Это было въ началѣ ноября; дней пять шли до Герата, и на пути разъ, другой, пощипались съ конницей авганской. Туркмены также увивались и подхватывали отсталыхъ и шатающихся. Однако, тутъ еще все шло хорошо. Крѣпость Гератъ четыреугольная, въ длину будетъ 400 саж., въ ширину 250. Валъ глиняный сажени въ четыре, насыпанъ розсыпью въ обѣ стороны; на верху зубчатая стѣна, по промежуткамъ башни, по четыремъ угламъ также глиняныя высокiя и толстыя башни, кверху все уже; ровъ сажени двѣ глубиной, и вода есть, а по валу обведены кругомъ двѣ западныя канавы, одна повыше другой, со стѣнками, за которыми можно залегать и отстрѣливаться. Пушекъ поставить негдѣ. Нынѣшняя крѣпость гератская была, сказываютъ, когда–то кремлемъ большаго города Герата, слѣды котораго видны еще далече кругомъ во всѣ стороны. И нынѣ еще вокругъ крѣпости было много слободокъ и садовъ, пока армiя не извела все это на дрова. Жители, персiяне, всѣ ушли въ городъ, сказывали, тысячъ, 50. Въ крѣпости сидѣлъ Ша–заде–Камранъ или Камранъ–Мирза, а съ нимъ начальникъ войскъ его, Яръ–Мохаммедъ–Ханъ, съ тремя тысячами авганцевъ, и отымалъ у жителей послѣднiй кусокъ хлѣба, не только богатство ихъ. Мѣста кругомъ богатыя, все сады; хлѣба, видно, сѣялось много, а послѣ всѣ остались нищими. Вокругъ Герата, верстахъ въ семи, десяти, пятнадцати, все горы и лѣсъ; а тутъ равнина потная, кормная; только съ одной персидской стороны горъ нѣтъ.

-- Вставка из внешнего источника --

Definition joinZone (d : DB) (s : DeliverySlot.t) : option DeliveryZone.t :=
  findFirst (deliveryZone d)
    (fun z => String.eqb (DeliveryZone.id z) (DeliverySlot.zoneId s)).

(** [getAvailableSlots] *)
Definition getAvailableSlots (shopName : string) (requestedDate : Js.Date)
    (zoneId : string) : M (list SlotWithBookings) :=
  tryCatch
    (isBlackoutDate <- isDateBlackedOut shopName requestedDate (Some zoneId) ;;
     if isBlackoutDate : bool then ret []
     else
       slots <- read (fun d =>
         map (fun s => (s, joinZone d s))
           (orderBy DeliverySlot.startTime
              (findMany (deliverySlot d) (activeSlotWhere shopName zoneId)))) ;;
       slotsWithBookings <- mapM (fun sz : DeliverySlot.t * option DeliveryZone.t =>
         currentBookings <- getSlotBookingsForDate (DeliverySlot.id (fst sz)) requestedDate ;;
         ret (mkSlotWithBookings
                (DeliverySlot.withCurrentOrders currentBookings (fst sz))
                (snd sz)
                currentBookings
                (DeliverySlot.capacity (fst sz) - currentBookings))) slots ;;
       ret (filter (fun s => 0 <? availableCapacity s) slotsWithBookings))
    (fun _ => throw "Failed to fetch available slots").

(** [getZoneByCountryCode] *)
Definition zoneByCountryWhere (d : DB) (shopName countryCode : string)
    (z : DeliveryZone.t) : bool :=
  String.eqb (DeliveryZone.shopName z) shopName
  && sameText d (DeliveryZone.name z) countryCode
  && DeliveryZone.isActive z.

Definition getZoneByCountryCode (shopName countryCode : string)
  : M (option DeliveryZone.t) :=
  tryCatch
    (read (fun d =>
       findFirst (deliveryZone d) (zoneByCountryWhere d shopName countryCode)))
    (fun _ => throw "Failed to find delivery zone").

Definition zoneOfShopWhere (data : CreateSlotData) (z : DeliveryZone.t) : bool :=
  String.eqb (DeliveryZone.id z) (zoneId data)
  && String.eqb (DeliveryZone.shopName z) (shopName data)
  && DeliveryZone.isActive z.

(** The three alternatives of the overlap query. *)
Definition overlaps (data : CreateSlotData) (s : DeliverySlot.t) : bool :=
  (String.leb (DeliverySlot.startTime s) (startTime data)
   && String.ltb (startTime data) (DeliverySlot.endTime s))
  || (String.ltb (DeliverySlot.startTime s) (endTime data)
      && String.leb (endTime data) (DeliverySlot.endTime s))
  || (String.leb (startTime data) (DeliverySlot.startTime s)
      && String.leb (DeliverySlot.endTime s) (endTime data)).

Definition overlapWhere (data : CreateSlotData) (s : DeliverySlot.t) : bool :=
  String.eqb (DeliverySlot.shopName s) (shopName data)
  && String.eqb (DeliverySlot.zoneId s) (zoneId data)
  && DeliverySlot.isActive s
  && overlaps data s.

Definition newSlotRow (id : string) (data : CreateSlotData) : DeliverySlot.t :=
  DeliverySlot.mk id (shopName data) (startTime data) (endTime data)
    (capacity data) 0 true (zoneId data).

(** [createDeliverySlot] *)
Definition createDeliverySlot (data : CreateSlotData) : M DeliverySlot.t :=
  tryCatch
    (zone <- read (fun d => findFirst (deliveryZone d) (zoneOfShopWhere data)) ;;
     match zone with
     | None => throw "Invalid delivery zone for this shop"
     | Some _ =>
         existingSlots <- read (fun d => findMany (deliverySlot d) (overlapWhere data)) ;;
         if (0 <? Z.of_nat (List.length existingSlots)) then
           throw "Time slot overlaps with existing slot"
         else
           id <- freshId ;;
           call (insertDeliverySlot (newSlotRow id data))
     end)
    (fun error => throw error).

Definition findSlotById (d : DB) (slotId : string) : option DeliverySlot.t :=
  findFirst (deliverySlot d) (fun s => String.eqb (DeliverySlot.id s) slotId).

(** [isSlotAvailableForDate] *)
Definition isSlotAvailableForDate (slotId : string) (requestedDate : Js.Date) : M bool :=
  tryCatch
    (slot <- read (fun d => findSlotById d slotId) ;;
     match slot with
     | None => ret false
     | Some s =>
         if negb (DeliverySlot.isActive s) then ret false
         else
           isBlackedOut <- isDateBlackedOut (DeliverySlot.shopName s) requestedDate
                             (Some (DeliverySlot.zoneId s)) ;;
           if isBlackedOut : bool then ret false
           else
             currentBookings <- getSlotBookingsForDate slotId requestedDate ;;
             ret (currentBookings <? DeliverySlot.capacity s)
     end)
    (fun _ => ret false).

Definition releaseWhere (slotId : string) (s : DeliverySlot.t) : bool :=
  String.eqb (DeliverySlot.id s) slotId && (0 <? DeliverySlot.currentOrders s).

Definition decrementCurrentOrders (s : DeliverySlot.t) : DeliverySlot.t :=
  DeliverySlot.withCurrentOrders (DeliverySlot.currentOrders s - 1) s.

(** [releaseSlot] *)
Definition releaseSlot (slotId : string) : M bool :=
  tryCatch
    (n <- call (fun d =>
       (Ok (count (deliverySlot d) (releaseWhere slotId)),
        withDeliverySlot
          (updateAll (releaseWhere slotId) decrementCurrentOrders (deliverySlot d)) d)) ;;
     ret (0 <? n))
    (fun _ => ret false).

Record ReleaseResult : Type := mkReleaseResult {
  success : bool;
  error : option string
}.

Definition orderIdWhere (orderId : string) (o : Order.t) : bool :=
  String.eqb (Order.shopifyOrderId o) orderId.

(** [releaseDeliverySlot]; the [slotId] of the parameters is not used. *)
Definition releaseDeliverySlot (slotId orderId : string) : M ReleaseResult :=
  tryCatch
    (order_ <- read (fun d => findFirst (order d) (orderIdWhere orderId)) ;;
     match order_ with
     | None => ret (mkReleaseResult false (Some "Order not found"))
     | Some _ =>
         call (fun d =>
           match updateFirst (orderIdWhere orderId) (Order.withStatus CANCELLED) (order d) with
           | Some l => (Ok tt, withOrder l d)
           | None => (Throw recordNotFound, d)
           end) ;;;
         ret (mkReleaseResult true None)
     end)
    (fun _ => ret (mkReleaseResult false (Some "Failed to release delivery slot"))).

End DeliveryService.

(* ================================================================= *)
(** ** Services/ShopService.server.ts *)

Module ShopService.

Definition defaultSettings (id shopName : string) : ShopSettings.t :=
  ShopSettings.mk id shopName "14:00" 30 false "UTC".

(** [getShopSettings] *)
Definition getShopSettings (shopName : string) : M (option ShopSettings.t) :=
  tryCatch
    (settings <- read (fun d =>
       findFirst (shopSettings d)
         (fun s => String.eqb (ShopSettings.shopName s) shopName)) ;;
     match settings with
     | Some s => ret (Some s)
     | None =>
         id <- freshId ;;
         s <- call (insertShopSettings (defaultSettings id shopName)) ;;
         ret (Some s)
     end)
    (fun _ => ret None).

End ShopService.

(* ================================================================= *)
(** ** Services/WebHookService.server.ts *)

Module WebHookService.

(** What [extractDeliverySelection] yields, with the delivery date
    already read by [new Date(deliveryDate)]. *)
Record DeliverySelection : Type := mkDeliverySelection {
  slotId : string;
  deliveryDate : Js.Date
}.

(** The webhook payload: the order id, the customer's address and the
    delivery selection found in its metafields or note attributes. *)
Record ShopifyOrderCreated : Type := mkShopifyOrderCreated {
  id : N;
  email : string;
  deliverySelection : option DeliverySelection
}.

Record WebhookResult : Type := mkWebhookResult {
  success : bool;
  message : option string;
  error : option string
}.

Definition extractDeliverySelection (order : ShopifyOrderCreated)
  : option DeliverySelection := deliverySelection order.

По нашему, обложилъ бы городъ кругомъ, войска въ волю; повелъ бы заразъ траншеи, поставилъ бы въ упоръ десятка два пушекъ, свалилъ бы зубчатую стѣну, сбилъ бы всѣхъ съ валу, не давая никому приступиться, завалилъ бы въ ручную ровъ, либо засыпалъ его подрывами отъ валу, да и полѣзъ бы прямо, что къ сосѣду черезъ тынъ. Пушекъ у нихъ все равно что нѣтъ, слободки подошли вплоть къ крѣпости, такъ вот дай волю только нашему брату, и то бы взялъ, больше двухъ недѣль не простоялъ бы. А не забираетъ охота драться, такъ сѣлъ кругомъ, да и выморилъ его; запасу нѣтъ у него, не давай подвозу, сдастся, хочетъ не хочетъ, голодъ дойметъ. Такъ Мирза–Хаджи–Агасы спроста ни за одно дѣло не берется; онъ по своимъ примѣтамъ разсчиталъ, въ 1826 году, что ему слѣдовало бѣжать безъ оглядки съ елесаветпольскаго сраженiя, гдѣ русскiе разбили персiянъ, и бѣжалъ и хвалится этимъ понынѣ, говоря: «а что, видѣли ли, что я правъ? Я тотчасъ смекнулъ, что бѣда будетъ, и ушелъ; кто изъ дураковъ, изъ несвѣдущихъ людей остался, всѣхъ побили, да въ полонъ взяли, а кто уйти успѣлъ, такъ ушелъ по той же дорогѣ, какъ и я. Что жъ, скажете, не разумѣю ли дѣла?»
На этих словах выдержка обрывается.